Même après la marée noire de l’Erika en décembre 1999, qui avait pourtant suscité un large mouvement de colère à l’encontre de la compagnie TotalFina, les appels à bouder les stations-essence de la compagnie sont restés sans effet. 

Et jamais aucun appel au boycott – un mot venu d’Angleterre – n’avait été repris et amplifié par des responsables de partis au pouvoir, comme c’est le cas depuis le début du mois. 

Pourtant, cette soudaine popularité – le réel succès d’un boycott se mesurant toutefois en impact sur les ventes qui est pour l’instant négligeable – révèle aussi l' »immaturité » des Français en matière de boycotts, selon Marie Muzard, conseillère en communication de crise

En France, on est encore en train de découvrir le boycott « Pour qu’il y ait boycott, il faut un mouvement de masse qui s’inscrive dans la durée. Alors que là ce sont des minorités qui appellent au boycott, peut-être des personnalités emblématiques qui intéressent les médias et c’est ça qui donne un écho. Mais ce n’est pas du tout un mouvement de masse », dit-elle. 

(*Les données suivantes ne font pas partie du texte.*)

(* ===== verification/TaState.v ===== *)
(** * State of the trusted application ([ta/src/lib.rs], [ta/src/clock.rs],
    [ta/src/secret.rs], [ta/src/device.rs], [common/src/crypto/traits.rs])

    The state of a [KeyMintTa], the device-specific traits it is built on, and the
    methods that do not concern operations: start-of-day configuration, shared
    secret negotiation, device HMACs, key blob access and use counts. *)

From S2P Require Import Prelude Wire TagInfo TagLegacy CryptoTypes TagParams TagGen TagBegin Crypto.
From S2P Require Import Codec WireCodec Keyblob.

(** ** Traits of a device *)

(** The asymmetric and DES halves of the crypto traits, as operations use them. *)
Class Des `{EmittingOperation} := {
  des_begin : OpaqueOr bytes → DesMode → SymmetricOperation → Result emit_op
}.
Class Rsa `{AccumulatingOperation} := {
  rsa_begin_decrypt : OpaqueOr bytes → DecryptionMode → Result acc_op;
  rsa_begin_sign : OpaqueOr bytes → SignMode → Result acc_op
}.
Class Ec `{AccumulatingOperation} := {
  ec_begin_agree : OpaqueOr EcKey → Result acc_op;
  ec_begin_sign : OpaqueOr EcKey → Digest → Result acc_op
}.
Class Sha256 := { sha256_hash : bytes → Result bytes }.

(** What is authenticated by the MAC of a timestamp token. *)
Definition TIME_STAMP_MAC_LABEL : bytes := bytes_of_string "Auth Verification".
Definition timestamp_token_mac_input (token : TimeStampToken) : bytes :=
  TIME_STAMP_MAC_LABEL ++
  to_be_bytes 8 (tst_challenge token) ++
  to_be_bytes 8 (tst_timestamp token) ++
  to_be_bytes 4 1.

(** Keys held by the device; an agreed HMAC key may be moved into hardware, which then
    computes HMACs. *)
Class RetrieveKeyMaterial := {
  root_kek : bytes → Result (OpaqueOr bytes);
  dev_kek_context : Result bytes;
  kak : Result (OpaqueOr AesKey);
  hw_device_hmac : Type;
  hmac_key_agreed : bytes → option hw_device_hmac;
  hw_hmac : hw_device_hmac → bytes → Result bytes;
  keys_timestamp_token_mac_input : TimeStampToken → Result bytes   (* by default the function above *)
}.
(** Handling of key blobs in an earlier format. *)
Class LegacyKeyHandler := {
  legacy_state : Type;
  convert_legacy_key : legacy_state → bytes → list KeyParam → BootInfo → SecurityLevel →
                       Result PlaintextKeyBlob;
  delete_legacy_key : bytes → stM legacy_state Error unit
}.
Definition is_legacy_key `{LegacyKeyHandler} (s : legacy_state) (keyblob : bytes)
    (params : list KeyParam) (root_of_trust : BootInfo) : bool :=
  is_ok (convert_legacy_key s keyblob params root_of_trust SecurityLevel_TrustedEnvironment).

(** ** Operations in progress *)

Section state.
Context `{ACC : AccumulatingOperation} `{EMIT : EmittingOperation} `{AAD : AadOperation}
  `{R : Rng} `{M : !SecureDeletionSecretManager} `{KM : RetrieveKeyMaterial} `{LK : LegacyKeyHandler}.

Inductive CryptoOperation :=
| Op_Aes (op : emit_op)
| Op_AesGcm (op : aad_op)
| Op_Des (op : emit_op)
| Op_HmacSign (op : acc_op) (tag_len : Z)
| Op_HmacVerify (op : acc_op) (tag_len_range : Z * Z)      (* half open *)
| Op_RsaDecrypt (op : acc_op)
| Op_RsaSign (op : acc_op)
| Op_EcAgree (op : acc_op)
| Op_EcSign (op : acc_op).

Record AuthInfo := {
  secure_ids : list Z;
  auth_type : Z;
  timeout_secs : option Z
}.

(** Handles are 64-bit integers; the handle is also the challenge for authentication. *)
Record Operation := {
  handle : Z;
  aad_allowed : bool;
  slot_to_delete : option Z;
  trusted_conf_data : option bytes;
  auth_info : option AuthInfo;
  crypto_op : CryptoOperation;
  input_size : Z
}.

(** ** The state *)

Record HalInfo := { os_version : Z; os_patchlevel : Z; vendor_patchlevel : Z }.
Record UseCount := { uc_key_id : bytes; uc_count : Z }.
Inductive KeyMintHalVersion : Set := HAL_V4 | HAL_V3 | HAL_V2 | HAL_V1.

Definition MAX_TEE_OPERATIONS : nat := 16.
Definition MAX_STRONGBOX_OPERATIONS : nat := 4.
Definition MAX_USE_COUNTED_KEYS : nat := 32.
Definition ALLOWED_ADDITIONAL_ATTESTATION_TAGS : list Tag := [Tag_ModuleHash].

(** Implementation of the device HMAC: in hardware or with a key in memory. *)
Inductive DeviceHmac := HwDeviceHmac (h : hw_device_hmac) | SoftDeviceHmac (key : bytes).

(** The fields of the Rust structure, the state of the trait objects it owns, and the
    readings of the device's clock, bootloader and presence sensors. *)
Record KeyMintTa := mk_ta {
  ta_rng : rng_state;
  ta_clock : option Z;                        (* time in milliseconds, if there is a clock *)
  ta_sdd_mgr : option sdm_state;
  ta_legacy_key : option legacy_state;
  ta_bootloader_done : bool;
  ta_tup_available : bool;
  ta_security_level : SecurityLevel;          (* of [hw_info] *)
  ta_aidl_version : KeyMintHalVersion;
  ta_shared_secret_params : option SharedSecretParameters;
  ta_boot_info : option BootInfo;
  ta_rot_data : option bytes;
  ta_hal_info : option HalInfo;
  ta_additional_attestation_info : list KeyParam;
  ta_in_early_boot : bool;
  ta_device_hmac : option DeviceHmac;
  ta_rot_challenge : bytes;
  ta_operations : list (option Operation);
  ta_use_count : list (option UseCount);
  ta_presence_required_op : option Z
}.

(** Assignments to fields. *)
Definition set_rng (x : rng_state) (s : KeyMintTa) : KeyMintTa :=
  let '(mk_ta _ b c d e f g h i j k l m n o p q r t) := s in mk_ta x b c d e f g h i j k l m n o p q r t.
Definition set_sdd_mgr (x : option sdm_state) (s : KeyMintTa) : KeyMintTa :=
  let '(mk_ta a b _ d e f g h i j k l m n o p q r t) := s in mk_ta a b x d e f g h i j k l m n o p q r t.
Definition set_legacy_key (x : option legacy_state) (s : KeyMintTa) : KeyMintTa :=
  let '(mk_ta a b c _ e f g h i j k l m n o p q r t) := s in mk_ta a b c x e f g h i j k l m n o p q r t.
Definition set_aidl_version (x : KeyMintHalVersion) (s : KeyMintTa) : KeyMintTa :=
  let '(mk_ta a b c d e f g _ i j k l m n o p q r t) := s in mk_ta a b c d e f g x i j k l m n o p q r t.
Definition set_shared_secret_params (x : option SharedSecretParameters) (s : KeyMintTa) : KeyMintTa :=
  let '(mk_ta a b c d e f g h _ j k l m n o p q r t) := s in mk_ta a b c d e f g h x j k l m n o p q r t.
Definition set_boot_rot (x : option BootInfo) (y : option bytes) (s : KeyMintTa) : KeyMintTa :=
  let '(mk_ta a b c d e f g h i _ _ l m n o p q r t) := s in mk_ta a b c d e f g h i x y l m n o p q r t.
Definition set_hal (x : option HalInfo) (s : KeyMintTa) : KeyMintTa :=
  let '(mk_ta a b c d e f g h i j k _ m n o p q r t) := s in mk_ta a b c d e f g h i j k x m n o p q r t.
Definition set_attestation_info (x : list KeyParam) (s : KeyMintTa) : KeyMintTa :=
  let '(mk_ta a b c d e f g h i j k l _ n o p q r t) := s in mk_ta a b c d e f g h i j k l x n o p q r t.
Definition set_in_early_boot (x : bool) (s : KeyMintTa) : KeyMintTa :=
  let '(mk_ta a b c d e f g h i j k l m _ o p q r t) := s in mk_ta a b c d e f g h i j k l m x o p q r t.
Definition set_device_hmac (x : option DeviceHmac) (s : KeyMintTa) : KeyMintTa :=
  let '(mk_ta a b c d e f g h i j k l m n _ p q r t) := s in mk_ta a b c d e f g h i j k l m n x p q r t.
Definition set_operations (x : list (option Operation)) (s : KeyMintTa) : KeyMintTa :=
  let '(mk_ta a b c d e f g h i j k l m n o p _ r t) := s in mk_ta a b c d e f g h i j k l m n o p x r t.
Definition set_use_count (x : list (option UseCount)) (s : KeyMintTa) : KeyMintTa :=
  let '(mk_ta a b c d e f g h i j k l m n o p q _ t) := s in mk_ta a b c d e f g h i j k l m n o p q x t.
Definition set_presence (x : option Z) (s : KeyMintTa) : KeyMintTa :=
  let '(mk_ta a b c d e f g h i j k l m n o p q r _) := s in mk_ta a b c d e f g h i j k l m n o p q r x.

Le moteur du boycott, c’est que c’est un mouvement d’opposition. Si les politiques imaginent que c’est en le récupérant qu’ils vont se refaire une virginité, ils se trompent. En le reprenant à leur compte, ils le tuent un peu. Sur TotalFina, là ça aurait été justifié, ça aurait pu marcher, et ils se sont bien gardés d’intervenir.

Selon M. Rochefort, l’inexpérience des Français en matière de boycott a des origines culturelles: dans un pays habitué à attendre beaucoup de l’Etat, les mouvements de terrain, issus d’initiatives individuelles, sont une tendance récente, mais qui devrait selon lui se développer. 

Marie Muzard en est elle aussi convaincue. Avec la dernière crise de la vache folle et l’effondrement des ventes de boeuf qu’elle a entraîné, les Français ont bien senti que « leurs gestes cumulés pouvaient avoir des effets réels », dit-elle. 

Et avec la pénétration de l’internet, les associations « vont apprendre à utiliser cet outil comme moyen de susciter un mouvement de masse et de le soutenir ». 

Pourtant, entre la nouvelle popularité du boycott en France – un sondage Ifop dimanche indiquait que 70% des Français étaient favorables au boycott des produits Danone – et sa capacité à modifier les comportements d’achat et donc à influer sur les ventes, « il y a encore un monde », selon M. Rochefort. 

« Je crois qu’on n’en est encore qu’au frémissement », dit-il. « Je ne crois pas qu’on soit prêt d’arriver à une consommation moralement correcte, car c’est ingérable. Mais qu’il y ait des phénomènes de temps en temps et que cela augmente la sensibilité des gens, et que cela pousse les entreprises à ne pas agir d’une certaine façon, je crois que c’est possible ».